A few hours later, Mark wrote a lengthy e-mail to Randi from his iPhone. He called her behavior "a tornado of irrational anger" and then laid bare decades-old tensions in the family of Irwin Jacobs, one of the Twin Cities' most prominent business figures and a nationally known corporate raider in the 1980s and '90s.

"Waste all the money and energy you want on lawyers trying to hurt others and trying to get money from your father's estate whom you were not only estranged from but said was not even your real father," Mark wrote.

He added, "No need to communicate with me anymore, as clearly you are not stable or trustworthy and now have chosen to do it all through lawyers."

The fight spilled into the open last week after lawyers for Randi Jacobs won a temporary court order stopping Mark and other siblings from conducting an estate sale at the Lake Minnetonka home of Irwin and Alexandra Jacobs.

The immediate issue was whether the sale included possessions of Randi's, but the two siblings have argued for months over her share of the inheritance. Her brother told her their father's debts overwhelmed the family fortune and she might not get anything.

The case, playing out in Hennepin County Court in Minneapolis, has revealed deep-seated animosity that's likely to complicate an estate settlement process already made difficult by the way Irwin Jacobs lived and died.

"The tragedy of this situation is that it happened, and the bigger tragedy is that the kids have been left to deal with this ambiguity as a result of the way their parents died," said Tom Hubler, a Minneapolis-based consultant on family-owned businesses.

Starting in the 1970s, Jacobs used other people's money to buy and sell companies, cobbling them together and breaking them apart. He was still relying on debt financing and may have owed millions when, on April 10, he shot and killed his wife and then himself.

They were both 77 and had been married 57 years. In a note to their housekeeper, he wrote, "I'm truly failing healthwise both physically and mentally."

The deaths shocked the couple's five children, friends, employees and many others in the Twin Cities. Two weeks after it happened, Mark Jacobs told the Star Tribune of his parents, "If our lives are 300-page books, this was page 300. There was a horrible tragedy, [but] there are 299 other pages in their lives other than this tragedy."

Now the battle over the family fortune appears likely to become a lengthy and dramatic postscript. In interviews last week, lawyers for the children declined to discuss specific points of contention and said they remain open to settlement.

"There are a lot of moving parts, but that doesn't mean that they all can't be dealt with quickly and respectfully and fairly," Kari Berman, one of the lawyers representing Randi Jacobs, said Friday. "That would be our hope."

The process of sorting out a wealthy person's estate often takes at least a year. For people worth $2.7 million or more, the executor of an estate is required to file an estate tax return nine months after the person's death. Many Minnesota estate lawyers use that as a target, directing executors to get assets identified and liquidated and bills identified and paid.

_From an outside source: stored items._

(** X23.  [_extract_common_entities] returns at most one entity for a
    key "type:value": the keys of the entities it returns are pairwise
    distinct.  The entity returned for a key is the one listed last with
    that key, and a key is represented exactly when it is listed at least
    twice over the entries given. *)
Theorem common_entities_one_per_key (history : list QueryEntry) :
  NoDup (entity_key <$> _extract_common_entities history) /\
  forall e,
    e ∈ _extract_common_entities history <->
    (2 <= occurrences (entity_key e) history)%nat /\
    last (filter (fun e' => entity_key e' = entity_key e)
            (all_entities history)) = Some e.
Proof.
  split; [|intros e; apply common_entities_spec].
  unfold _extract_common_entities, count_entities.
  rewrite count_entities_fold.
  destruct (count_entity_dicts (all_entities history))
    as (Hnd & _ & Hdata).
  destruct (foldl count_entity ([], []) (all_entities history))
    as [counts data].
  simpl in Hnd, Hdata.
  apply (sublist_NoDup _ counts.*1); [done|]. clear Hnd.
  induction counts as [|[k c] counts IH]; [done|].
  cbn [omap list_omap]. rewrite fmap_cons. cbn [fst].
  destruct (1 <? c); [|by apply sublist_cons].
  destruct (dict_get k data) as [e|] eqn:Hget; [|by apply sublist_cons].
  rewrite fmap_cons. rewrite Hdata in Hget.
  apply last_Some_elem_of, list_elem_of_filter in Hget as [-> _].
  by apply sublist_skip.
Qed.



(** X20 on the empty store: an update that only stamps the creation time,
    then a query. *)
Lemma add_query_after_update_raises_witness :
  (get_context Scenarios.empty_manager "s1" = None /\
   query_history Scenarios.stamp_only = None) /\
  (add_query_to_history
     (update_context Scenarios.empty_manager "s1" Scenarios.stamp_only
        "2024-01-01T00:00:01" false).1
     "s1" "price of BTC" (mkIntent None None) [] "2024-01-01T00:00:02"
     false).2
  = Errors.Raise (Errors.EOther "KeyError" "query_history").
Proof.
  split; [split; reflexivity|].
  exact (f_equal snd
           (add_query_after_update_raises Scenarios.empty_manager "s1"
              Scenarios.stamp_only "2024-01-01T00:00:01" "price of BTC"
              (mkIntent None None) [] "2024-01-01T00:00:02" false
              eq_refl eq_refl)).
Defined.

(** A query that names a date takes the metrics of the context, not its
    time range. *)
Example merge_dated_query :
  merge_context_with_entities [Scenarios.dated_entity]
    (Some Scenarios.offered_context)
  = [of_query Scenarios.dated_entity; metric_of_context "price";
     metric_of_context "volume"].
Proof. reflexivity. Qed.

End ContextWrites.

(** ** The alert engine over several calls *)

Section AlertRuns.
Import PyNum Errors PyDict AlertEngine.

Lemma dict_get_notin {V} (k : string) (d : list (string * V)) :
  k ∉ d.*1 -> dict_get k d = None.
Proof.
  intros Hk. destruct (dict_get k d) as [v|] eqn:Hget; [|done].
  exfalso. apply Hk. apply dict_get_elem_of in Hget.
  apply list_elem_of_fmap. by exists (k, v).
Qed.

Lemma elem_of_dict_del {V} (k : string) (d : list (string * V))
    (k0 : string) (v0 : V) :
  NoDup d.*1 -> (k0, v0) ∈ dict_del k d -> (k0, v0) ∈ d /\ k0 <> k.
Proof.
  induction d as [|[k' v'] d IH]; simpl; intros Hnd Hin.
  - by apply elem_of_nil in Hin.
  - apply NoDup_cons in Hnd as [Hk' Hnd].
    destruct (String.eqb k' k) eqn:Heq.
    + apply String.eqb_eq in Heq as ->. split; [by right|].
      intros ->. apply Hk'. apply list_elem_of_fmap. by exists (k, v0).
    + apply String.eqb_neq in Heq.
      apply elem_of_cons in Hin as [[= -> ->]|Hin]; [split; [by left|done]|].
      destruct (IH Hnd Hin). split; [by right | done].
Qed.

Lemma dict_del_NoDup {V} (k : string) (d : list (string * V)) :
  NoDup d.*1 -> NoDup (dict_del k d).*1.
Proof.
  induction d as [|[k' v'] d IH]; simpl; intros Hnd; [done|].
  apply NoDup_cons in Hnd as [Hk' Hnd].
  destruct (String.eqb k' k); [done|].
  rewrite fmap_cons. apply NoDup_cons. split; [|by apply IH].
  intros Hin. apply Hk'.
  apply list_elem_of_fmap in Hin as ([k1 v1] & Heq & Hin).
  simpl in Heq. subst k1.
  apply elem_of_dict_del in Hin as [Hin _]; [|done].
  apply list_elem_of_fmap. by exists (k', v1).
Qed.

Lemma remove_rule_well_formed (self : Engine) (rule_id : string) :
  well_formed self -> well_formed (remove_rule self rule_id).
Proof.
  intros [Hnd Hhist]. unfold remove_rule.
  destruct (dict_get rule_id (rules self)); [|done].
  split; simpl.
  - by apply dict_del_NoDup.
  - intros rid rule Hin. apply elem_of_dict_del in Hin as [Hin Hne]; [|done].
    rewrite lookup_delete_ne by done. by apply (Hhist rid rule).
Qed.

Lemma filter_keys_notin {V} (f : string * V -> bool) (k : string)
    (d : list (string * V)) :
  k ∉ d.*1 -> k ∉ (List.filter f d).*1.
Proof.
  intros Hk Hin. apply Hk.
  apply list_elem_of_fmap in Hin as (item & -> & Hin).
  apply list_elem_of_In, filter_In in Hin as [Hin _].
  apply list_elem_of_fmap. exists item. split; [done|].
  by apply list_elem_of_In.
Qed.

Lemma filter_keys_NoDup {V} (f : string * V -> bool)
    (d : list (string * V)) :
  NoDup d.*1 -> NoDup (List.filter f d).*1.
Proof.
  induction d as [|[k v] d IH]; simpl; intros Hnd; [done|].
  apply NoDup_cons in Hnd as [Hk Hnd].
  destruct (f (k, v)); [|by apply IH].
  rewrite fmap_cons. apply NoDup_cons. split; [|by apply IH].
  by apply filter_keys_notin.
Qed.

But not all assets can be turned into cash quickly. The death of a business owner, for instance, can force an executor to sell the business, something that can take many months.

"The very first creditor is always the federal government or the state government," said Ben Carpenter, who teaches estate law at the University of St. Thomas School of Law. "With an estate of this size, almost always there is an audit, which adds more time."

For the Jacobs children, the value of their father's assets is still being determined. In the 1990s, when Irwin Jacobs owned stakes in publicly traded companies, media accounts estimated his fortune at $400 million.

His greatest success, combining a series of boatbuilders into Genmar and making it the nation's No. 2 producer of recreational boats, unraveled in the recession of 2008. Over the last decade, he continued borrowing money to run Jacobs Trading Co. in Hopkins and other small firms.

In one e-mail exchange in the inheritance case, Mark Jacobs wrote to Randi that their father had $110 million in debts and said she might not receive a $200,000 cash inheritance promised in his will.

Randi's lawyers note that Mark Jacobs has provided no substantiation of such a large debt. "There's been no appraisal," Berman said, "no accounting."

Documents in the probate of Irwin Jacobs' estate show banks, credit card companies and two Las Vegas casinos among his creditors. The casinos claim Irwin Jacobs had a combined $3.6 million in outstanding gambling markers. The family rejected one such claim, part of the back-and-forth that's routine in estate settlement.

Another issue is Minnesota's "slayer statute." Though Irwin killed his wife before himself, he is considered to have died first under the law in Minnesota and most other states.

With Alexandra as the first beneficiary in his will, his assets went to her. That raises the possibility that her will may ultimately wind up taking precedence over his in the way the family fortune is ultimately distributed.

Both of their wills were written in 2003 and are nearly identical, though small changes through the years created some differences.

Lawyers for the squabbling Jacobs siblings said last week that Minnesota's slayer statute is not the main issue dividing them but may be a factor. One reason: Randi Jacobs is listed along with her siblings as a personal representative in Alexandra's will but not in Irwin's will.

Such a designation doesn't necessarily mean that Randi would become the executor who settles the estate, but it may give her some leverage with her siblings. "You need to have a court order saying who the personal representative is," said Barry Gersick, the attorney representing Mark Jacobs and other members of the family.

Late Friday afternoon, Hennepin County Judge Laurie Miller held a conference call among lawyers for the Jacobs children. Told they had not reached a settlement, she listened to their ideas for proceeding with the discovery of evidence as the case goes on.